Write out, from the entries below, exactly the lines that run between the lines holding "Context (Hbuf : USER_PROG_START" and "with a complaint", inclusive, and stop there.

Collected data
....
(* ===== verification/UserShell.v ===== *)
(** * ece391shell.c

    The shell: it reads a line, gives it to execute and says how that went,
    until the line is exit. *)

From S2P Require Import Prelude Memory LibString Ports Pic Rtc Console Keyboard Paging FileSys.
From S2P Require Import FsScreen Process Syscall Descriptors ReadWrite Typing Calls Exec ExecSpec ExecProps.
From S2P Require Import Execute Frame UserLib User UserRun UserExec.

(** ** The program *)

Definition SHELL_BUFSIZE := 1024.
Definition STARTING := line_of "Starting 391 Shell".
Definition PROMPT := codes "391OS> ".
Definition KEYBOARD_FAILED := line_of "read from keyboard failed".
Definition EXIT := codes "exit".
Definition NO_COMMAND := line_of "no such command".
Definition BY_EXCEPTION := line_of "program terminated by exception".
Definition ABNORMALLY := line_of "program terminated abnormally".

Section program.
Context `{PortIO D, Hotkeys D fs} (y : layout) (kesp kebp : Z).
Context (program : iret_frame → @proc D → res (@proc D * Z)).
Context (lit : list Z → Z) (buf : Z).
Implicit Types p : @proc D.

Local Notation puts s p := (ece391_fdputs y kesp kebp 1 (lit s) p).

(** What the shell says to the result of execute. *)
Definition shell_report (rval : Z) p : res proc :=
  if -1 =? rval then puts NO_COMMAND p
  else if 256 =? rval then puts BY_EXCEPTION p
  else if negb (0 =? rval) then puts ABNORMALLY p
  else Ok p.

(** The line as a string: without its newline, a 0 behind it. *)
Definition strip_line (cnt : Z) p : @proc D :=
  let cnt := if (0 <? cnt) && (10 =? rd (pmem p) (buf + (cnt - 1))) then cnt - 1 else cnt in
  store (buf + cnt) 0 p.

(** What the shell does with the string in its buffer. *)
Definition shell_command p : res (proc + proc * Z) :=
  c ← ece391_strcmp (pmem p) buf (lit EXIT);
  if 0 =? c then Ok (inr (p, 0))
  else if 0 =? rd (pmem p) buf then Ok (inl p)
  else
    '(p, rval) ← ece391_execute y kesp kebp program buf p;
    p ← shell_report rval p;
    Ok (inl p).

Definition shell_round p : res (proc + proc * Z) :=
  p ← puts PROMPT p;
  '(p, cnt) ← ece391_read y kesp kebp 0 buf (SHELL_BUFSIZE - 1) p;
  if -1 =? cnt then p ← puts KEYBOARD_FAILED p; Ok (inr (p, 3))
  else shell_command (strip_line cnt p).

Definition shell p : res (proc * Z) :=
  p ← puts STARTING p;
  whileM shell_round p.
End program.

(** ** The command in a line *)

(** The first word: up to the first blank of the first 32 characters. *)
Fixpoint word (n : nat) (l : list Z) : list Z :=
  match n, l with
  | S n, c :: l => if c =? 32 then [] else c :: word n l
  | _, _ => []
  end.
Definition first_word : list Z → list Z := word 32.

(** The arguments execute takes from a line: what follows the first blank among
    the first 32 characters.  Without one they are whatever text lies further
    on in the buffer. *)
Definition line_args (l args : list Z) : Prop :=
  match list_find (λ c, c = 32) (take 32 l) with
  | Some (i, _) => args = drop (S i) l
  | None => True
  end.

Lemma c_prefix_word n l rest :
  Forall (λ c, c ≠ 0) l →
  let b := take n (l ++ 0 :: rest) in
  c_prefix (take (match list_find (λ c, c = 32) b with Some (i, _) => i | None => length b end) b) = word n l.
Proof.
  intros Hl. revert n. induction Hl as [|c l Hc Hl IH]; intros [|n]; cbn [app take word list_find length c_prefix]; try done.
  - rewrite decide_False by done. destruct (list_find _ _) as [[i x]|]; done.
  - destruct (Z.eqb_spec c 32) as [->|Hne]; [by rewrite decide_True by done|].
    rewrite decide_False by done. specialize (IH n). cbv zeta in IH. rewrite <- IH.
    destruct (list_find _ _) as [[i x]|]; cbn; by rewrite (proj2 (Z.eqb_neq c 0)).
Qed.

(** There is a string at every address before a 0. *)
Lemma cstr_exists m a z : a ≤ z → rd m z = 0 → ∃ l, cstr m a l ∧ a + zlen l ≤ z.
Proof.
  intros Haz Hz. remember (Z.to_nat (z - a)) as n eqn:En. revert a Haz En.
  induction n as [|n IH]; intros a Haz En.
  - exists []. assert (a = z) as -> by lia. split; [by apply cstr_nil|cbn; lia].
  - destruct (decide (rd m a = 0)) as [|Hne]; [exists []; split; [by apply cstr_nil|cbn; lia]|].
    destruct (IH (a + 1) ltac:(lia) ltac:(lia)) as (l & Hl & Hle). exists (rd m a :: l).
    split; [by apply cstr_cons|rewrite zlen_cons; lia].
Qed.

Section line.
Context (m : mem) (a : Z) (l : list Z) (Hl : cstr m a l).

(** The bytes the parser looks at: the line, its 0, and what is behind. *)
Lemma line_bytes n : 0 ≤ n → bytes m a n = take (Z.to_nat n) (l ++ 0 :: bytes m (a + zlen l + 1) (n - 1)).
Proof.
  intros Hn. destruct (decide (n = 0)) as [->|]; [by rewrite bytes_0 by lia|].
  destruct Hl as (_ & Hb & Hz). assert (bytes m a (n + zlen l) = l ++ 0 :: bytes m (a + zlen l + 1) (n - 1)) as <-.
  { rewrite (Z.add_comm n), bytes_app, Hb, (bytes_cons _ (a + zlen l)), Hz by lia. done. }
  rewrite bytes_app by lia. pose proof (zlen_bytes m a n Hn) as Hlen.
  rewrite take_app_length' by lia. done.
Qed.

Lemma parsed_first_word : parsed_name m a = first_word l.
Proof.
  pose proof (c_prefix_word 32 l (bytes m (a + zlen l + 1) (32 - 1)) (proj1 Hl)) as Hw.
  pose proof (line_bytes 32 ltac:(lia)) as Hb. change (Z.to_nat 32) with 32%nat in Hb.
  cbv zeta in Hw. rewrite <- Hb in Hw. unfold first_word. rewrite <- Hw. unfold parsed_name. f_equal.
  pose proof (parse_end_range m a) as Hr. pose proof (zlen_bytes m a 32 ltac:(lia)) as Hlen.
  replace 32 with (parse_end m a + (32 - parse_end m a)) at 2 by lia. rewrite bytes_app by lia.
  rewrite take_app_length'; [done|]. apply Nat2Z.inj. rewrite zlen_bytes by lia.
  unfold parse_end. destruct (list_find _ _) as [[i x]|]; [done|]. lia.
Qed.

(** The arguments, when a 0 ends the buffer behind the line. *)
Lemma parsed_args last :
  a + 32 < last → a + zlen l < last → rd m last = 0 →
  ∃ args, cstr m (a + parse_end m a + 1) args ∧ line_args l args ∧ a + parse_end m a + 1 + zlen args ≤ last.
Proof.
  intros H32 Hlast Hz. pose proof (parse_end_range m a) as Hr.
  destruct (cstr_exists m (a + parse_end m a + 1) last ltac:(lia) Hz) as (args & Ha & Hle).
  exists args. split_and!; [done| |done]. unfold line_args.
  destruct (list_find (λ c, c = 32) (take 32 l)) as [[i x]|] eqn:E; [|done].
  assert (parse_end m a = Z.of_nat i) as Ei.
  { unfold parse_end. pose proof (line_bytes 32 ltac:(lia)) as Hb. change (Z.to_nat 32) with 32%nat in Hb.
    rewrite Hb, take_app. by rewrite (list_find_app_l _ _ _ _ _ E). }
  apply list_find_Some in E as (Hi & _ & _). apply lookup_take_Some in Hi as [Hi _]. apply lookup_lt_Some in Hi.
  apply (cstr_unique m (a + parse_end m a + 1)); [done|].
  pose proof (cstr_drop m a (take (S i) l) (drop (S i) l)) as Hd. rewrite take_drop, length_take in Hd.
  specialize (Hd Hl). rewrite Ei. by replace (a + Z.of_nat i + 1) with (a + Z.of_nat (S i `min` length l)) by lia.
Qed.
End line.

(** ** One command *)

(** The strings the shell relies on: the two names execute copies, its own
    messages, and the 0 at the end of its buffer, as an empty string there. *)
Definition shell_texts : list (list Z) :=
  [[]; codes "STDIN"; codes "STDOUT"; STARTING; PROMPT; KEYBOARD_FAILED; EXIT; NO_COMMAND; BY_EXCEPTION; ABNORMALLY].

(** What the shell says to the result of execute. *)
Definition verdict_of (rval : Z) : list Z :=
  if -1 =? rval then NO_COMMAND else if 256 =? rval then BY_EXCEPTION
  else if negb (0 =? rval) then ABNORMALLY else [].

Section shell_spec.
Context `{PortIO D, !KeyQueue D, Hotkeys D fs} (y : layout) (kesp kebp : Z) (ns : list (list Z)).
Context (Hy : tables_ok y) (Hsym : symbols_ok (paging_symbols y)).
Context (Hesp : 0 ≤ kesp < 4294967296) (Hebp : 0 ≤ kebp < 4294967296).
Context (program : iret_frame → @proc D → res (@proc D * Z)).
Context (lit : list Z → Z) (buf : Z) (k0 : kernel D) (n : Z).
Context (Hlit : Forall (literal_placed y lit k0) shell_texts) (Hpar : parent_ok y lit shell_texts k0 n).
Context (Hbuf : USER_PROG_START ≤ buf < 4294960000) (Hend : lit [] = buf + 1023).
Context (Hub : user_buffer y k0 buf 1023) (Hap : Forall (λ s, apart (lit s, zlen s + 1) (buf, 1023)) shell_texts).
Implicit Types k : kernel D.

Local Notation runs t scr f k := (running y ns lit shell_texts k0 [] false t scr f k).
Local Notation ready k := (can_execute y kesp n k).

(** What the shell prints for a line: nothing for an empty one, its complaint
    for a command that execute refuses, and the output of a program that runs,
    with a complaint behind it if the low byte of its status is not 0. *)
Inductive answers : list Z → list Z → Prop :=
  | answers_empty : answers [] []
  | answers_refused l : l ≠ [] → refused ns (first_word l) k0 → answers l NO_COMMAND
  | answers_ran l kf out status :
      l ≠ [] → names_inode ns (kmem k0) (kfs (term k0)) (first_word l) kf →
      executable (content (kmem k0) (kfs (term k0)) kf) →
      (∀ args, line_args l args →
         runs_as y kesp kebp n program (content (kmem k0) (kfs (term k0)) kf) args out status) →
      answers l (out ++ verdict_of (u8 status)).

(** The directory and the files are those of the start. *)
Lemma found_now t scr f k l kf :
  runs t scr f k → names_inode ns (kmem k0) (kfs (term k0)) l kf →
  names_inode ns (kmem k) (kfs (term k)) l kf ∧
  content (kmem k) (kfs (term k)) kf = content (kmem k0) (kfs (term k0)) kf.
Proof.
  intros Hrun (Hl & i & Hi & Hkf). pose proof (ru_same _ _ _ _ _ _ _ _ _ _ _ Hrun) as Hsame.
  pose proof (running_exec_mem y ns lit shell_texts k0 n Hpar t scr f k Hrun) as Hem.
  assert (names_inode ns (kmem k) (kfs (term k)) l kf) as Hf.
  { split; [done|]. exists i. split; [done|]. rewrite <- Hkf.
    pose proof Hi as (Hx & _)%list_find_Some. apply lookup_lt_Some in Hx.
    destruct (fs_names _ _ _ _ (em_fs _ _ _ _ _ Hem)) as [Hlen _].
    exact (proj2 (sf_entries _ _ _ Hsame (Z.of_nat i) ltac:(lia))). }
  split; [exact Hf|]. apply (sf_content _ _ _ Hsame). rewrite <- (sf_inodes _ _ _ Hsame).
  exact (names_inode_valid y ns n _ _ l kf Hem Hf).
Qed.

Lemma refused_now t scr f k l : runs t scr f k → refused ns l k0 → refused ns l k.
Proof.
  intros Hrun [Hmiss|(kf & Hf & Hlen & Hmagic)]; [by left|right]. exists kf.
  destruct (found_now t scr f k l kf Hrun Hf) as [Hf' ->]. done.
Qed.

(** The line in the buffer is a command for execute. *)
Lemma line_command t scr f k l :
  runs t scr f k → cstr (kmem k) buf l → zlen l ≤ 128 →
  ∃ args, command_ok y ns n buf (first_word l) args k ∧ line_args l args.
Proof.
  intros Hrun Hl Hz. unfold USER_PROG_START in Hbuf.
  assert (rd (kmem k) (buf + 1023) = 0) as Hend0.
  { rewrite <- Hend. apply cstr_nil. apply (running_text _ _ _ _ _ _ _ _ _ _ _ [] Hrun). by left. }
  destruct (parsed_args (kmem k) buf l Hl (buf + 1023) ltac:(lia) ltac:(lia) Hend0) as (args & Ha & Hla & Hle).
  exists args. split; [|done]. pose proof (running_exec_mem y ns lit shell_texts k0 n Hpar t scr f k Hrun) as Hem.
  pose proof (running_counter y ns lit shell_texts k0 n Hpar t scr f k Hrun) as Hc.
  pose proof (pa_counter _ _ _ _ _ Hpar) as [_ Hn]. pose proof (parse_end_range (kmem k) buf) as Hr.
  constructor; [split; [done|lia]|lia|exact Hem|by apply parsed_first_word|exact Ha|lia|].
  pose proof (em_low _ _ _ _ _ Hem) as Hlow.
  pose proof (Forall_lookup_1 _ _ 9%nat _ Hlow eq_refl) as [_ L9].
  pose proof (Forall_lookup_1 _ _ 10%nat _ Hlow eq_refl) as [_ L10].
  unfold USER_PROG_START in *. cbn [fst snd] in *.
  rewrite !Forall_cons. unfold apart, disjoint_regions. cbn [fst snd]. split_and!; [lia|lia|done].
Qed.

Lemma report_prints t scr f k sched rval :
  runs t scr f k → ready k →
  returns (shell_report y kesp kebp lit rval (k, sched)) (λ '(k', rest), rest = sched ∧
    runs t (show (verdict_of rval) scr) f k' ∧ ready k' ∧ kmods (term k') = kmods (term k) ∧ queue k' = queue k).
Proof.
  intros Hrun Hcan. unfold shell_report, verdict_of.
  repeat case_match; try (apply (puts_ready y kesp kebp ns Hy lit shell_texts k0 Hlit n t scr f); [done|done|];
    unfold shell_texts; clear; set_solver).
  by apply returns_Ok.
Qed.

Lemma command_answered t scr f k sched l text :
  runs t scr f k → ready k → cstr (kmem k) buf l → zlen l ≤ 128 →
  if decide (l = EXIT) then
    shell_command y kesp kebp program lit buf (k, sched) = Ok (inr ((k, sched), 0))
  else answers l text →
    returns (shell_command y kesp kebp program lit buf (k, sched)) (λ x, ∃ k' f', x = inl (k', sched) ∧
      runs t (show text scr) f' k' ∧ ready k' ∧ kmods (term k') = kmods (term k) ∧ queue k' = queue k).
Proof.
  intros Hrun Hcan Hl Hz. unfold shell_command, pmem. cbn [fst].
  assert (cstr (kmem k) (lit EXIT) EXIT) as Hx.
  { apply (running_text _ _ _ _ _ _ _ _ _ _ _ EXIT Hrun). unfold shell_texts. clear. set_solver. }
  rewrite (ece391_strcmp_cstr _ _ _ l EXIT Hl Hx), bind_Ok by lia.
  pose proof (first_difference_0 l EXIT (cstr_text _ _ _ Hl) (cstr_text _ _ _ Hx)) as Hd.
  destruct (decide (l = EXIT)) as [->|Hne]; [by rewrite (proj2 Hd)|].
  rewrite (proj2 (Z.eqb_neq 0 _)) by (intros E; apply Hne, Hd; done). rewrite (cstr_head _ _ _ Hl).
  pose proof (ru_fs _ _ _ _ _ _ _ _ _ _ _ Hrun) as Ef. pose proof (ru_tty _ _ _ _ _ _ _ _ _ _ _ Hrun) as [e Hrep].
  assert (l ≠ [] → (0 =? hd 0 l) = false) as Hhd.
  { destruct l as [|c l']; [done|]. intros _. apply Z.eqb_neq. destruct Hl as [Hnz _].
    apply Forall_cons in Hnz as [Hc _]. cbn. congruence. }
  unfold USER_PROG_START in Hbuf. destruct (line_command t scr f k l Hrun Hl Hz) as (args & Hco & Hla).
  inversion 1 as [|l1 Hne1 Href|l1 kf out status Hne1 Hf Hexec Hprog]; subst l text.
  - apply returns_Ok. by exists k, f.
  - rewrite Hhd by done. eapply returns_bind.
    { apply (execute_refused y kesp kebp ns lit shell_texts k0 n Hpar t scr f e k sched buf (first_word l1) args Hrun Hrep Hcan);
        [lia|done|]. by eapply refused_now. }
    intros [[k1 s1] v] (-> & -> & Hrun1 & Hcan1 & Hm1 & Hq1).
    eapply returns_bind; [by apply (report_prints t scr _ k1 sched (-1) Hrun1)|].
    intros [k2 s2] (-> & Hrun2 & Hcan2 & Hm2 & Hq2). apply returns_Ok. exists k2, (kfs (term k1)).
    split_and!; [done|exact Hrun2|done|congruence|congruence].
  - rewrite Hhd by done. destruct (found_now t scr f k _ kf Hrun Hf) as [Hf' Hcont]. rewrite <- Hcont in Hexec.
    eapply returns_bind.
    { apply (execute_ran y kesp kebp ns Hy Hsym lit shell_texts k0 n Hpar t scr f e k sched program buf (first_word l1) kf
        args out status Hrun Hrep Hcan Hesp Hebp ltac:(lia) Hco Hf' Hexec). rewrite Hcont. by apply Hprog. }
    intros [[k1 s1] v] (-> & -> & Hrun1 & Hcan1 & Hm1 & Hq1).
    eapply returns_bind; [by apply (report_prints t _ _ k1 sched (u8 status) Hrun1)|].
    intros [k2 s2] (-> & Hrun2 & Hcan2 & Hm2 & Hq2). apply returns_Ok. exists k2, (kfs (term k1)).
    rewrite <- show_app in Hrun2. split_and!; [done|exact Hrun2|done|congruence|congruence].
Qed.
....
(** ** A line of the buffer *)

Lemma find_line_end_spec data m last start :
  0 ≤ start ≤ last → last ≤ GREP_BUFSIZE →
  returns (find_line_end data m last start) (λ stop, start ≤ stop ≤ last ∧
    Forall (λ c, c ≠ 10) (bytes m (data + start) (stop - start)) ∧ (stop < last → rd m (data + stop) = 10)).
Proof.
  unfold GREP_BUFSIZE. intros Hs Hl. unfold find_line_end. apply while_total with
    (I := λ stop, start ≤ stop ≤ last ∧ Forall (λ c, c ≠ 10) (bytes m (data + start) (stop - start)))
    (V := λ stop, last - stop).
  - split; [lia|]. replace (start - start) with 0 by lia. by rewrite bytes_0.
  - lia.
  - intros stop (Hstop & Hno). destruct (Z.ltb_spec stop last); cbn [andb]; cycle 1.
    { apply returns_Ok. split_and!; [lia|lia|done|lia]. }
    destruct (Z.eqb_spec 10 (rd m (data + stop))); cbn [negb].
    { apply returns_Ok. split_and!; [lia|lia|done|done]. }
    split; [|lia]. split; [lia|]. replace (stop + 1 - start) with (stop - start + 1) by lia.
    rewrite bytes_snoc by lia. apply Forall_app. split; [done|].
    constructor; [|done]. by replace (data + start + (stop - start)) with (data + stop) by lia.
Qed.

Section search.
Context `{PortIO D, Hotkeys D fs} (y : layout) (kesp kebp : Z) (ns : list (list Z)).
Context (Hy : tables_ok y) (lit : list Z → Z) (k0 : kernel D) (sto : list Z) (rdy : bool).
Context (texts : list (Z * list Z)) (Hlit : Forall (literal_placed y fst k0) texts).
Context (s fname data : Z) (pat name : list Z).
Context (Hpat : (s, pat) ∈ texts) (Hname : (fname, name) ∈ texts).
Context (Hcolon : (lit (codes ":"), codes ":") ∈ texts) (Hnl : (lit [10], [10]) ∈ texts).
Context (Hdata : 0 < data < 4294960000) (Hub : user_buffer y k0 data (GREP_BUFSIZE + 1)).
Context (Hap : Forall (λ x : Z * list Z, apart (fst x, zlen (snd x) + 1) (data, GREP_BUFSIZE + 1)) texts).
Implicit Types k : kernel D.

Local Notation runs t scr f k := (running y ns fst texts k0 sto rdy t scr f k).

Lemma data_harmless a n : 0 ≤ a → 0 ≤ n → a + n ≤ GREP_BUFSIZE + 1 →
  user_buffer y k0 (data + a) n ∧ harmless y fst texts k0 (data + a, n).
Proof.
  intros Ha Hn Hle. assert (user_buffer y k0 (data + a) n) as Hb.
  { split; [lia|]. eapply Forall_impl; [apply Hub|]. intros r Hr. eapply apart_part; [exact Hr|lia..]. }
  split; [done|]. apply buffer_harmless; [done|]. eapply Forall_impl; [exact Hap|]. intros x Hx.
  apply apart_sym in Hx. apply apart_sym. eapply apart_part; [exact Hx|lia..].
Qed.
....
▶ _Written solution_:
Context (Hbuf : USER_PROG_START ≤ buf < 4294960000) (Hend : lit [] = buf + 1023).
Context (Hub : user_buffer y k0 buf 1023) (Hap : Forall (λ s, apart (lit s, zlen s + 1) (buf, 1023)) shell_texts).
Implicit Types k : kernel D.

Local Notation runs t scr f k := (running y ns lit shell_texts k0 [] false t scr f k).
Local Notation ready k := (can_execute y kesp n k).

(** What the shell prints for a line: nothing for an empty one, its complaint
    for a command that execute refuses, and the output of a program that runs,
    with a complaint behind it if the low byte of its status is not 0. *)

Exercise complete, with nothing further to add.